IL-25-responsive migratory iILC2s require BATF and stably convert to tissue-resident nILC2s

Abstract

Abstract Inflammatory ILC2s (iILC2s) are a transient subset of group-2 innate lymphoid cells that migrate to the lung shortly after helminth infection or IL-25 administration. Our recent findings identified the AP-1 factor BATF as the major transcriptional regulator required for iILC2 generation and function. Batf-deficient mice infected with the helminth Nippostrongylus brasiliensis display a selective defect in IL-25-mediated worm clearance and a loss of iILC2s but not nILC2s.
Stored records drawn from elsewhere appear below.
#[export] Instance CS_P_ECHO_wire : Wire CS_P_ECHO := CS_P_ECHO_Serialize.
#[export] Program Instance CS_P_ECHO_laws : WireLaws CS_P_ECHO := {|
  default_obj := CS_P_ECHO_default;
  wire_wf p := echo_wf (cs_echo_size p) (cs_echo_data p);
  encode p := le_enc 4 (cs_echo_size p) ++ sub (cs_echo_data p) 0 (cs_echo_size p) |}.
Next Obligation.
  intros s q [n d] Hwf Hs Hfit. cbn [cs_echo_size cs_echo_data] in *.
  pose proof (echo_size_range _ _ Hwf). pose proof Hwf as ((?&?)&_&?).
  rewrite zlen_app, zlen_le_enc, zlen_sub in Hfit by lia.
  unfold Serialize, CS_P_ECHO_wire, CS_P_ECHO_Serialize. cbn [cs_echo_size cs_echo_data].
  wire_fold. send_field.
  destruct (Value_chars_send s0 _ d n Hs0) as (s2 & E & Hs2 & Hc2);
    [lia|unfold MAX_ECHO_DATA_LENGTH in *; lia|zl|].
  rewrite E. simpl. eexists; split; [done|]. rewrite <-app_assoc in Hs2. split; [done|congruence].
Qed.
Next Obligation.
  intros s q [n d] Hwf Hs. cbn [cs_echo_size cs_echo_data] in *.
  pose proof (echo_size_range _ _ Hwf). pose proof Hwf as ((?&?)&_&?).
  rewrite <-app_assoc in Hs.
  unfold Serialize, CS_P_ECHO_wire, CS_P_ECHO_Serialize. cbn [cs_echo_size cs_echo_data CS_P_ECHO_default].
  wire_fold. recv_field.
  destruct (Value_chars_recv s0 (sub d 0 n) q echo_zeros Hs0) as (s2 & E & Hs2);
    [rewrite zlen_sub by lia; unfold MAX_ECHO_DATA_LENGTH in *; lia
    |rewrite zlen_sub by lia; done|].
  rewrite zlen_sub in E by lia. rewrite E. simpl.
  rewrite (echo_splice _ _ Hwf). eauto.
Qed.

#[export] Instance SC_P_ECHO_wire : Wire SC_P_ECHO := SC_P_ECHO_Serialize.
#[export] Program Instance SC_P_ECHO_laws : WireLaws SC_P_ECHO := {|
  default_obj := SC_P_ECHO_default;
  wire_wf p := in_s 64 (sc_echo_token p) ∧ echo_wf (sc_echo_size p) (sc_echo_data p);
  encode p := le_enc 8 (sc_echo_token p) ++ le_enc 4 (sc_echo_size p)
              ++ sub (sc_echo_data p) 0 (sc_echo_size p) |}.
Next Obligation.
  intros s q [t n d] [Ht Hwf] Hs Hfit. cbn [sc_echo_token sc_echo_size sc_echo_data] in *.
  pose proof (echo_size_range _ _ Hwf). pose proof Hwf as ((?&?)&_&?).
  rewrite !zlen_app, !zlen_le_enc, zlen_sub in Hfit by lia.
  unfold Serialize, SC_P_ECHO_wire, SC_P_ECHO_Serialize.
  cbn [sc_echo_token sc_echo_size sc_echo_data].
  wire_fold. repeat send_field.
  match goal with Hs : sending ?s1 _ |- _ =>
    destruct (Value_chars_send s1 _ d n Hs) as (s2 & E & Hs2 & Hc2) end;
    [lia|unfold MAX_ECHO_DATA_LENGTH in *; lia|zl|].
  rewrite E. simpl. eexists; split; [done|]. rewrite <-!app_assoc in Hs2. split; [done|congruence].
Qed.
Next Obligation.
  intros s q [t n d] [Ht Hwf] Hs. cbn [sc_echo_token sc_echo_size sc_echo_data] in *.
  pose proof (echo_size_range _ _ Hwf). pose proof Hwf as ((?&?)&_&?).
  rewrite <-!app_assoc in Hs.
  unfold Serialize, SC_P_ECHO_wire, SC_P_ECHO_Serialize.
  cbn [sc_echo_token sc_echo_size sc_echo_data SC_P_ECHO_default].
  wire_fold. repeat recv_field.
  match goal with Hs : receiving ?s1 _ |- _ =>
    destruct (Value_chars_recv s1 (sub d 0 n) q echo_zeros Hs) as (s2 & E & Hs2) end;
    [rewrite zlen_sub by lia; unfold MAX_ECHO_DATA_LENGTH in *; lia
    |rewrite zlen_sub by lia; done|].
  rewrite zlen_sub in E by lia. rewrite E. simpl.
  rewrite (echo_splice _ _ Hwf). eauto.
Qed.

Definition encode_data (ds : list CharacterDbData) : list Z := concat (encode <$> ds).

Lemma encode_data_cons d ds : encode_data (d :: ds) = encode d ++ encode_data ds.
Proof. done. Qed.

Lemma zlen_encode_data ds : zlen (encode_data ds) = 20 * zlen ds.
Proof.
  induction ds as [|d ds IH]; [done|]. rewrite encode_data_cons, zlen_app, zlen_cons, IH, zlen_encode_CharacterDbData. lia.
Qed.

Lemma Serialize_data_send k : ∀ idx s q data,
  0 ≤ idx → idx + Z.of_nat k ≤ zlen data →
  Forall wire_wf (sub data idx (Z.of_nat k)) → sending s q →
  zlen q + 20 * Z.of_nat k ≤ capacity s →
  ∃ s', Serialize_data s data idx k = Ok (s', data) ∧
    sending s' (q ++ encode_data (sub data idx (Z.of_nat k))) ∧ capacity s' = capacity s.
Proof.
  induction k as [|k IH]; intros idx s q data Hidx Hb Hwf Hs Hfit.
  { eexists. split; [done|]. by rewrite app_nil_r. }
  destruct (get_is_Some data idx) as [d Hd]; [lia|].
  replace (Z.of_nat (S k)) with (1 + Z.of_nat k) in Hwf |- * by lia.
  rewrite (sub_cons_get data idx _ d) in Hwf |- * by (done || lia).
  inversion Hwf as [|? ? Hd1 Hwf']; subst.
  pose proof (zlen_encode_CharacterDbData d) as Hl.
  destruct (wire_send s q d Hd1 Hs) as (s1 & E & Hs1 & Hc1); [lia|].
  cbn [Serialize_data]. rewrite (aget_ok _ _ d) by done. cbn [mbind outcome_bind].
  change (CharacterDbData_Serialize s d) with (Serialize s d). rewrite E. simpl.
  rewrite aset_ok by lia. simpl. rewrite (splice_get_same data idx d) by done.
  destruct (IH (idx + 1) s1 (q ++ encode d) data) as (s2 & E2 & Hs2 & Hc2);
    [lia|lia|done|done|rewrite zlen_app; lia|].
  rewrite E2. eexists; split; [done|]. rewrite <-app_assoc in Hs2. split; [done|congruence].
Qed.

Lemma Serialize_data_recv ds : ∀ idx s q arr,
  0 ≤ idx → idx + zlen ds ≤ zlen arr →
  (∀ i, idx ≤ i < idx + zlen ds → get arr i = Some CharacterDbData_default) →
  Forall wire_wf ds → receiving s (encode_data ds ++ q) →
  ∃ s', Serialize_data s arr idx (length ds) = Ok (s', splice arr idx ds) ∧ receiving s' q.
Proof.
  induction ds as [|d ds IH]; intros idx s q arr Hidx Hb Hdef Hwf Hs.
  { rewrite zlen_nil in Hb. eexists. split; [|exact Hs]. simpl. do 2 f_equal.
    apply blocks_eq; [blia|]. intros i Hi. rewrite get_splice by blia.
    rewrite bool_decide_false; [done|]. rewrite zlen_nil; lia. }
  inversion Hwf as [|? ? Hd1 Hwf']; subst. rewrite zlen_cons in Hb, Hdef.
  pose proof (zlen_nonneg ds).
  rewrite encode_data_cons, <-app_assoc in Hs.
  destruct (wire_recv s _ d Hd1 Hs) as (s1 & E & Hs1).
  cbn [Serialize_data length]. rewrite (aget_ok _ _ CharacterDbData_default) by (done || apply Hdef; lia).
  cbn [mbind outcome_bind].
  change (CharacterDbData_Serialize s CharacterDbData_default) with (Serialize s (default_obj (P:=CharacterDbData))).
  rewrite E. simpl. rewrite aset_ok by lia. simpl.
  destruct (IH (idx + 1) s1 q (splice arr idx [d])) as (s2 & E2 & Hs2); [lia|blia| |done|done|].
  { intros i Hi. rewrite get_splice by blia. rewrite bool_decide_false by (rewrite zlen_cons, zlen_nil; lia).
    apply Hdef; lia. }
  rewrite E2. eexists; split; [|done]. by rewrite splice_splice_cons by lia.
Qed.

Definition list_wf (p : SC_P_ENTER_CHARACTER_LIST) : Prop :=
  0 ≤ sc_list_count p ≤ MAX_SEND_COUNT_CHARACTER_DB_DATA ∧
  zlen (sc_list_data p) = MAX_SEND_COUNT_CHARACTER_DB_DATA ∧
  Forall wire_wf (sub (sc_list_data p) 0 (sc_list_count p)) ∧
  splice list_zeros 0 (sub (sc_list_data p) 0 (sc_list_count p)) = sc_list_data p.

Lemma get_list_zeros i : 0 ≤ i < 20 → get list_zeros i = Some CharacterDbData_default.
Proof. intros. unfold get, list_zeros. apply lookup_replicate_2. lia. Qed.

#[export] Instance SC_P_ENTER_CHARACTER_LIST_wire : Wire SC_P_ENTER_CHARACTER_LIST :=
  SC_P_ENTER_CHARACTER_LIST_Serialize.
#[export] Program Instance SC_P_ENTER_CHARACTER_LIST_laws : WireLaws SC_P_ENTER_CHARACTER_LIST := {|
  default_obj := SC_P_ENTER_CHARACTER_LIST_default;
  wire_wf := list_wf;
  encode p := le_enc 4 (sc_list_count p) ++ encode_data (sub (sc_list_data p) 0 (sc_list_count p)) |}.
Next Obligation.
  intros s q [n data] (Hn & Hl & Hwf & _) Hs Hfit. cbn [sc_list_count sc_list_data] in *.
  unfold MAX_SEND_COUNT_CHARACTER_DB_DATA in *.
  rewrite zlen_app, zlen_le_enc, zlen_encode_data, zlen_sub in Hfit by lia.
  assert (in_s 32 n) by zrange.
  unfold Serialize, SC_P_ENTER_CHARACTER_LIST_wire, SC_P_ENTER_CHARACTER_LIST_Serialize.
  cbn [sc_list_count sc_list_data]. wire_fold. send_field.
  destruct (Serialize_data_send (Z.to_nat n) 0 s0 (q ++ le_enc 4 n) data) as (s2 & E & Hs2 & Hc2);
    [lia|lia|by rewrite Z2Nat.id by lia|done|zl|].
  rewrite Z2Nat.id in Hs2 by lia. rewrite E. simpl.
  eexists; split; [done|]. rewrite <-app_assoc in Hs2. split; [done|congruence].
Qed.
Next Obligation.
  intros s q [n data] (Hn & Hl & Hwf & Hz) Hs. cbn [sc_list_count sc_list_data] in *.
  unfold MAX_SEND_COUNT_CHARACTER_DB_DATA in *.
  assert (in_s 32 n) by zrange. rewrite <-app_assoc in Hs.
  unfold Serialize, SC_P_ENTER_CHARACTER_LIST_wire, SC_P_ENTER_CHARACTER_LIST_Serialize.
  cbn [sc_list_count sc_list_data SC_P_ENTER_CHARACTER_LIST_default]. wire_fold. recv_field.
  pose proof (zlen_sub data 0 n ltac:(lia) ltac:(lia) ltac:(lia)) as Hsub.
  destruct (Serialize_data_recv (sub data 0 n) 0 s0 q list_zeros) as (s2 & E & Hs2);
    [lia|rewrite Hsub; change (zlen list_zeros) with 20; lia
    |intros; apply get_list_zeros; lia|done|done|].
  replace (length (sub data 0 n)) with (Z.to_nat n) in E by (unfold zlen in Hsub; lia).
  rewrite E. simpl. rewrite Hz. eauto.
Qed.

(** ** Messages

    The virtual call [packetData->Serialize] selects the method of the dynamic
    type: one constructor per packet class. *)
Inductive c2s : Type :=
| C_AUTH (p : CS_P_AUTH) | C_ENTER (p : CS_P_ENTER) | C_LEAVE (p : CS_P_LEAVE)
| C_MOVE (p : CS_P_MOVE) | C_INTERACTION (p : CS_P_INTERACTION)
| C_HEARTBEAT (p : CS_P_HEARTBEAT) | C_ECHO (p : CS_P_ECHO).

Inductive s2c : Type :=
| S_AUTH_RESULT (p : SC_P_AUTH_RESULT) | S_ENTER (p : SC_P_ENTER)
| S_ENTER_CHARACTER_LIST (p : SC_P_ENTER_CHARACTER_LIST) | S_LEAVE (p : SC_P_LEAVE)
| S_MOVE (p : SC_P_MOVE) | S_INTERACTION (p : SC_P_INTERACTION)
| S_HEARTBEAT (p : SC_P_HEARTBEAT) | S_ECHO (p : SC_P_ECHO).

(** The type each constructor passes to [PacketBaseC2S]/[PacketBaseS2C]. *)
Definition c2s_type (m : c2s) : Z :=
  PacketTypeC2S_value match m with
  | C_AUTH _ => C2S_auth | C_ENTER _ => C2S_enter | C_LEAVE _ => C2S_leave
  | C_MOVE _ => C2S_move | C_INTERACTION _ => C2S_interaction
  | C_HEARTBEAT _ => C2S_heartbeat | C_ECHO _ => C2S_echo
  end.
Definition s2c_type (m : s2c) : Z :=
  PacketTypeS2C_value match m with
  | S_AUTH_RESULT _ => S2C_auth_result | S_ENTER _ => S2C_enter
  | S_ENTER_CHARACTER_LIST _ => S2C_enter_character | S_LEAVE _ => S2C_leave
  | S_MOVE _ => S2C_move | S_INTERACTION _ => S2C_interaction
  | S_HEARTBEAT _ => S2C_heartbeat | S_ECHO _ => S2C_echo
  end.

Definition lift_wire {P Q} `{Wire P} (K : P → Q) (s : Serializer) (p : P) : outcome (Serializer * Q) :=
  '(s', p') ← Serialize s p; Ok (s', K p').

Definition c2s_Serialize (s : Serializer) (m : c2s) : outcome (Serializer * c2s) :=
  match m with
  | C_AUTH p => lift_wire C_AUTH s p | C_ENTER p => lift_wire C_ENTER s p
  | C_LEAVE p => lift_wire C_LEAVE s p | C_MOVE p => lift_wire C_MOVE s p
  | C_INTERACTION p => lift_wire C_INTERACTION s p
  | C_HEARTBEAT p => lift_wire C_HEARTBEAT s p | C_ECHO p => lift_wire C_ECHO s p
  end.
Definition s2c_Serialize (s : Serializer) (m : s2c) : outcome (Serializer * s2c) :=
  match m with
  | S_AUTH_RESULT p => lift_wire S_AUTH_RESULT s p | S_ENTER p => lift_wire S_ENTER s p
  | S_ENTER_CHARACTER_LIST p => lift_wire S_ENTER_CHARACTER_LIST s p
  | S_LEAVE p => lift_wire S_LEAVE s p | S_MOVE p => lift_wire S_MOVE s p
  | S_INTERACTION p => lift_wire S_INTERACTION s p
  | S_HEARTBEAT p => lift_wire S_HEARTBEAT s p | S_ECHO p => lift_wire S_ECHO s p
  end.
This corresponds with the absence of early cytokine production by ILC2s in Batf-deficient mice, indicating the requirement of this transcription factor in ILC2 function. The fate of iILC2s is currently unknown as this subset of ILC2s is found only transiently in the lung following infection. Taking advantage of our finding that Arginase-1 (Arg1) expression can delineate tissue-resident nILC2 (Arg1+) and migratory iILC2 (Arg1−) populations, we used an Arg1 reporter mouse to address whether iILC2s could acquire an Arg1+ nILC2-like phenotype. Upon transfer into a congenic host, sorted Arg1− iILC2s acquired Arg1 expression and further adopted characteristics of nILC2s. These converted cells stably persisted after transfer indicating a potential long-term contribution of migratory iILC2s to the tissue-resident nILC2 pool in the lung.